Swiss pharmaceutical company Novartis paid $390 million to settle charges that it gave kickbacks to U.S. specialty pharmacies in order to increase sales of its drugs, federal prosecutors said Friday.
As part of the settlement, Novartis Pharmaceuticals (NVS) admitted to using three specialty pharmacies to drive up prescription refills, in a scheme reminiscent of Valeant Pharmaceuticals’ recently revealed relationship with a specialty pharmacy that has also raised accusations of impropriety. (Valeant (VRX) recently cut ties with the pharmacy, Philidor Rx Services, though one of its major shareholders, hedge fund manager Bill Ackman, suggested recently that it could face similar charges as Novartis.)
“Novartis gave kickbacks to influence specialty pharmacies to provide patients one-sided advice” about its iron chelation drug Exjade without informing them of “serious side effects,” Manhattan U.S. attorney Preet Bharara said in announcing the settlement. It also incentivized the pharmacists to persuade patients to switch to the company’s drugs, he said. “Novartis turned pharmacies that should have been disinterested healthcare providers into a biased salesforce for the drug-maker.”

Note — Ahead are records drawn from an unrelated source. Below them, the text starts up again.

Lemma lib_outer w c l : outer c = true ->
  lib_call w c l = match host_call (filled dlsym l) c (l_host l) with Ok (x, h) => Ok (x, moved_on dlsym (l_sys l) h l) | Fault f => Fault f end.
Proof.
  destruct w as [cpu now stray junk stk stk' ts]. destruct c as [path flags mode|fd|fd ub buf len offset|fd ub buf len offset|old new]; cbn [outer lib_call host_call]; intros Eo;
    [apply path_outside in Eo|apply ours_outside in Eo..|assert (local_path2 old && local_path2 new = false) as Ea
      by (apply orb_true_iff in Eo as [E1%path_outside|E1%path_outside]; rewrite E1; [done|apply andb_false_r]); clear Eo; rename Ea into Eo];
    unfold as_int, as_buf, OPEN, CLOSE, PWRITE, PREAD, RENAME; rewrite !bind_run, check_ops_run, Eo, real_run;
    cbn [l_sys l_real l_host l_err l_files moved_on]; unfold throw.
  - destruct (real_OPEN (filled dlsym l)) as [o|]; [|done]. by destruct (o _ _ _ _) as [[? ?]|].
  - destruct (real_CLOSE (filled dlsym l)) as [o|]; [|done]. by destruct (o _ _) as [[? ?]|].
  - destruct (real_PWRITE (filled dlsym l)) as [o|]; [|done]. by destruct (o _ _ _ _ _ _) as [[? ?]|].
  - destruct (real_PREAD (filled dlsym l)) as [o|]; [|done]. by destruct (o _ _ _ _ _ _) as [[[? ?] ?]|].
  - destruct (real_RENAME (filled dlsym l)) as [o|]; [|done]. by destruct (o _ _ _) as [[? ?]|].
Qed.

(** ** Sequences of calls *)

Definition lib_trace : Type := list (call * raw).

(** Calls for SlotFS find what they need there. *)
Inductive lib_exec : lib H -> lib_trace -> lib H -> Prop :=
  | lx_nil l : lib_exec l [] l
  | lx_call w l c x l1 t l2 :
      outer c = true \/ (exists c', inner c = Some c' /\ ready sb w (l_sys l) c') ->
      lib_call w c l = Ok (x, l1) -> lib_exec l1 t l2 -> lib_exec l ((c, x) :: t) l2.

Inductive host_exec (r : real_ops H) : H -> lib_trace -> H -> Prop :=
  | hx_nil h : host_exec r h [] h
  | hx_call h c x h1 t h2 : host_call r c h = Ok (x, h1) -> host_exec r h1 t h2 -> host_exec r h ((c, x) :: t) h2.
(* ===== verification/Stream.v ===== *)
(** * Streams (src/slotfs/glibc/ffile.c, ffile.h and the stream calls of lib.c)

    [fopen] and its relatives on files of SlotFS.  Such a stream is a [FILE] with
    a magic number in its flags; it has no buffer, every call is a call of
    SlotFS.  The functions of ffile.c keep their names; those of lib.c, which
    choose between them and the C library, are named after their operation. *)
From stdpp Require Import base numbers list gmap.
From S2P Require Import Prelude Slot Btree Rbtree RbErase DirIndex Pm Mkfs Heap Fs Journal Dir File FileIndex FileLog FileRead FileWrite Runtime Vfs Func FuncFile Lib.
Local Open Scope Z_scope.

Definition _IO_MAGIC_SLOT : Z := 0xFACE0000.
Definition _IO_MAGIC_MASK : Z := 0xFFFF0000.
Definition _IO_NO_READS : Z := 0x0004.
Definition _IO_NO_WRITES : Z := 0x0008.
Definition _IO_EOF_SEEN : Z := 0x0010.
Definition _IO_IS_APPENDING : Z := 0x1000.
Definition O_RDONLY : Z := 0.
Definition O_RDWR : Z := 2.
Definition O_EXCL : Z := 0x80.
Definition O_TRUNC : Z := 0x200.
Definition O_APPEND : Z := 0x400.
Definition ENOSYS : Z := 38.
Definition ESPIPE : Z := 29.
Definition POS_BAD : Z := -1.
Definition EOF : Z := -1.

(** ** Modes *)

(** The local variables of [_fopen]; [fm_rest] is the string behind
    [last_recognized]. *)
Record fmode : Type := mk_fmode { omode : Z; oflags : Z; read_write : Z; un_supported : bool; fm_rest : list Z }.

Definition first_mode (mode : list Z) : option fmode :=
  match mode with
  | c :: rest =>
      if c =? 114 (* r *) then Some (mk_fmode O_RDONLY 0 _IO_NO_WRITES false rest)
      else if c =? 119 (* w *) then Some (mk_fmode O_WRONLY (Z.lor O_CREAT O_TRUNC) _IO_NO_READS false rest)
      else if c =? 97 (* a *) then Some (mk_fmode O_WRONLY (Z.lor O_CREAT O_APPEND) (Z.lor _IO_NO_READS _IO_IS_APPENDING) false rest)
      else None
  | [] => None
  end.
(** The rounds of the loop over the rest of the mode. *)
Fixpoint mode_loop (n : nat) (mode : list Z) (m : fmode) : fmode :=
  match n, mode with
  | S n', c :: rest =>
      mode_loop n' rest
        (if c =? 43 (* + *) then mk_fmode O_RDWR (oflags m) (Z.land (read_write m) _IO_IS_APPENDING) (un_supported m) rest
         else if c =? 120 (* x *) then mk_fmode (omode m) (Z.lor (oflags m) O_EXCL) (read_write m) (un_supported m) rest
         else if c =? 98 (* b *) then mk_fmode (omode m) (oflags m) (read_write m) (un_supported m) rest
         else if (c =? 109) || (c =? 99) || (c =? 101) (* m c e *) then mk_fmode (omode m) (oflags m) (read_write m) true (fm_rest m)
         else m)
  | _, _ => m
  end.
(** [strstr(s, ",ccs=") != NULL] *)
Fixpoint has_ccs (s : list Z) : bool :=
  bool_decide (take 5 s = [44; 99; 99; 115; 61]) || match s with [] => false | _ :: s' => has_ccs s' end.

Section stream.
Context {H : Type} (dlsym : real_ops H).
Context (sb : pm_super_block) (cpu now stray : Z) (junk : mem) (stk : nameidata).
(** The words of the C library, and the flags of its own streams. *)
Context (peek : Z -> M H Z) (poke : Z -> Z -> M H unit) (real_flags : Z -> M H Z).

(** ** Streams and the error number *)

Definition get_file (fp : Z) : M (lib H) FILE :=
  f ← gets l_files; match f !! fp with Some x => mret x | None => throw BadPointer end.
Definition set_file (fp : Z) (x : FILE) : M (lib H) unit :=
  modify (fun l => mk_lib (l_sys l) (l_real l) (l_host l) (l_err l) (<[fp := x]> (l_files l))).
(** [fp->_flags]: of a stream of SlotFS, or of the C library. *)
Definition get_flags (fp : Z) : M (lib H) Z :=
  if fp =? 0 then throw NullDeref else
  f ← gets l_files; match f !! fp with Some x => mret (_flags x) | None => on_host (real_flags fp) end.
Definition is_slot (fp : Z) : M (lib H) bool := f ← get_flags fp; mret (Z.land f _IO_MAGIC_MASK =? _IO_MAGIC_SLOT).

(** [errno] is [*__errno_location()], which lib.c defines. *)
Definition set_lib_errno (e : Z) : M (lib H) unit :=
  p ← ERROR dlsym;
  match p with
  | Errno p => on_host (poke p e)
  | Err_var => modify (fun l => mk_lib (l_sys l) (l_real l) (l_host l) e (l_files l))
  end.
Definition get_lib_errno : M (lib H) Z :=
  p ← ERROR dlsym; match p with Errno p => on_host (peek p) | Err_var => gets l_err end.

(** ** ffile.c *)

(** [fp] is what [malloc] returned. *)
Definition _fopen (fp : Z) (filename mode : list Z) : M (lib H) Z :=
  if fp =? 0 then mret 0 else
  match first_mode mode with
  | None => _ ← set_lib_errno EINVAL; mret 0
  | Some m =>
      let m := mode_loop 6 (drop 1 mode) m in
      if un_supported m then _ ← set_lib_errno ENOSYS; mret 0 else
      fdesc ← on_sys (slotfs_open sb cpu now stray junk stk AT_FDCWD filename (Z.lor (omode m) (oflags m)) 438);
      if fdesc <? 0 then mret 0 else
      let mask := _IO_NO_READS + _IO_NO_WRITES + _IO_IS_APPENDING in
      _ ← set_file fp (mk_FILE (Z.lor (Z.ldiff _IO_MAGIC_SLOT mask) (Z.land (read_write m) mask)) fdesc);
      new_pos ← on_sys (slotfs_lseek fdesc 0 SEEK_END);
      bad ← (if new_pos =? POS_BAD then e ← get_lib_errno; mret (negb (e =? ESPIPE)) else mret false);
      if (bad : bool) then _ ← on_sys (slotfs_close sb fdesc); mret 0 else
      _ ← (if read_write m =? _IO_NO_WRITES then on_sys (slotfs_lseek fdesc 0 SEEK_SET) else mret 0);
      if has_ccs (fm_rest m) then _ ← set_lib_errno ENOSYS; mret 0 else mret fp
  end.

Definition _fputs (str : list Z) (stream : Z) : M (lib H) Z :=
  f ← get_file stream;
  if _fileno f <? 0 then mret (-1) else
  r ← on_sys (slotfs_write sb cpu now stray junk (_fileno f) (list_mem str) 0 (zlength str)); mret (i32 r).

(** The pointer that is returned, and the memory of the caller. *)
Definition _fgets (ub : mem) (str n stream : Z) : M (lib H) (Z * mem) :=
  f ← get_file stream;
  if (_fileno f <? 0) || (n <=? 0) then mret (0, ub) else
  original_file_ptr ← on_sys (slotfs_lseek (_fileno f) 0 SEEK_CUR);
  '(read_len, ub) ← on_sys (slotfs_read sb stray (_fileno f) ub str (n - 1));
  if read_len =? -1 then _ ← on_sys (slotfs_lseek (_fileno f) original_file_ptr SEEK_SET); mret (0, ub) else
  let again := (read_len =? 0) || (read_len <? n - 1) in
  if again && negb (Z.land (_flags f) _IO_EOF_SEEN =? 0) && (read_len =? 0) then mret (0, ub) else
  _ ← (if again then set_file stream (mk_FILE (Z.lor (_flags f) _IO_EOF_SEEN) (_fileno f)) else mret tt);
  mret (str, store (str + read_len) 1 0 ub).

Definition _fwrite (ub : mem) (ptr size nmemb stream : Z) : M (lib H) Z :=
  f ← get_file stream;
  if _fileno f <? 0 then mret (u64 (-1)) else
  r ← on_sys (slotfs_write sb cpu now stray junk (_fileno f) ub ptr (u64 (size * nmemb))); mret (u64 r).

Definition _fread (ub : mem) (buffer size count stream : Z) : M (lib H) (Z * mem) :=
  f ← get_file stream;
  if _fileno f <? 0 then mret (u64 (-1), ub) else
  original_file_ptr ← on_sys (slotfs_lseek (_fileno f) 0 SEEK_CUR);
  '(r, ub) ← on_sys (slotfs_read sb stray (_fileno f) ub buffer (u64 (size * count)));
  if r =? -1 then _ ← on_sys (slotfs_lseek (_fileno f) original_file_ptr SEEK_SET); mret (0, ub) else
  mret (u64 r, ub).

Definition _fclose (stream : Z) : M (lib H) Z :=
  f ← get_file stream;
  if _fileno f <? 0 then mret EOF else
  _ ← on_sys (slotfs_close sb (_fileno f));
  _ ← set_file stream (mk_FILE (_flags f) (-1));
  mret 0.

Definition _fseek (stream offset whence : Z) : M (lib H) Z :=
  f ← get_file stream;
  if _fileno f <? 0 then mret EOF else
  r ← on_sys (slotfs_lseek (_fileno f) offset whence); mret (if r =? -1 then 1 else 0).

Definition _fflush (stream : Z) : M (lib H) Z :=
  f ← get_file stream; if _fileno f <? 0 then mret EOF else mret 0.

(** ** lib.c *)

(** The path without its backslashes is also what the C library gets. *)
Definition FOPEN (fp : Z) (path mode : list Z) : M (lib H) Z :=
  _ ← check_ops dlsym;
  if local_path path then
    let path := skip_backslashes path in
    ret ← _fopen fp path mode;
    if (ret =? 0) && negb (first path =? BACKSLASH) then real real_FOPEN (fun op => op path mode) else mret ret
  else real real_FOPEN (fun op => op path mode).
Definition FPUTS (str : list Z) (stream : Z) : M (lib H) Z :=
  _ ← check_ops dlsym;
  b ← is_slot stream;
  if (b : bool) then _fputs str stream else real real_FPUTS (fun op => op str stream).
Definition FGETS (ub : mem) (str n stream : Z) : M (lib H) (Z * mem) :=
  _ ← check_ops dlsym;
  b ← (if stream =? 0 then mret false else is_slot stream);
  if (b : bool) then _fgets ub str n stream else real real_FGETS (fun op => op ub str n stream).
Definition FWRITE (ub : mem) (buf length nmemb fp : Z) : M (lib H) Z :=
  _ ← check_ops dlsym;
  b ← is_slot fp;
  if (b : bool) then _fwrite ub buf length nmemb fp else real real_FWRITE (fun op => op ub buf length nmemb fp).
Definition FREAD (ub : mem) (buf length nmemb fp : Z) : M (lib H) (Z * mem) :=
  _ ← check_ops dlsym;
  b ← (if fp =? 0 then mret false else is_slot fp);
  if (b : bool) then _fread ub buf length nmemb fp else real real_FREAD (fun op => op ub buf length nmemb fp).
Definition FCLOSE (fp : Z) : M (lib H) Z :=
  _ ← check_ops dlsym;
  b ← (if fp =? 0 then mret false else is_slot fp);
  if (b : bool) then _fclose fp else real real_FCLOSE (fun op => op fp).
Definition FSEEK (fp offset whence : Z) : M (lib H) Z :=
  _ ← check_ops dlsym;
  b ← (if fp =? 0 then mret false else is_slot fp);
  if (b : bool) then _fseek fp offset whence else real real_FSEEK (fun op => op fp offset whence).
Definition FFLUSH (fp : Z) : M (lib H) Z :=
  _ ← check_ops dlsym;
  b ← (if fp =? 0 then mret false else is_slot fp);
  if (b : bool) then _fflush fp else real real_FFLUSH (fun op => op fp).

(** ** The position of a descriptor *)

Definition opened_at (r : runtime) (fd p off : Z) : Prop :=
  0 <= fd /\ p <> 0 /\ exists fh, f_table r !! Z.to_nat fd = Some fh /\ fh_valid fh = true /\ fh_file fh = p /\ fh_offset fh = off.

Lemma opened_at_opened r fd p off : opened_at r fd p off -> opened r fd p.
Proof. intros (H1 & H2 & fh & H3 & H4 & H5 & _). split_and!; try done. by exists fh. Qed.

Still, Novartis stopped short of admitting guilt in the lawsuit. “We do not admit liability,” Novartis spokesperson Elizabeth Power told Fortune. “However, we do admit, acknowledge and accept responsibility for the facts set forth in the settlement document.”
Here is an excerpt of the claims to which Novartis admitted:
In 2008, Novartis took further steps to incentivize all three pharmacies distributing Exjade to increase prescription refill levels, which included allocating a larger share of patients to the pharmacy with the highest “adherence” metric (as measured based on the number of refills) and paying additional rebates to the pharmacies for meeting quarterly shipment goals based on Novartis’s sales targets. These arrangements remained in place until in or about March 2012.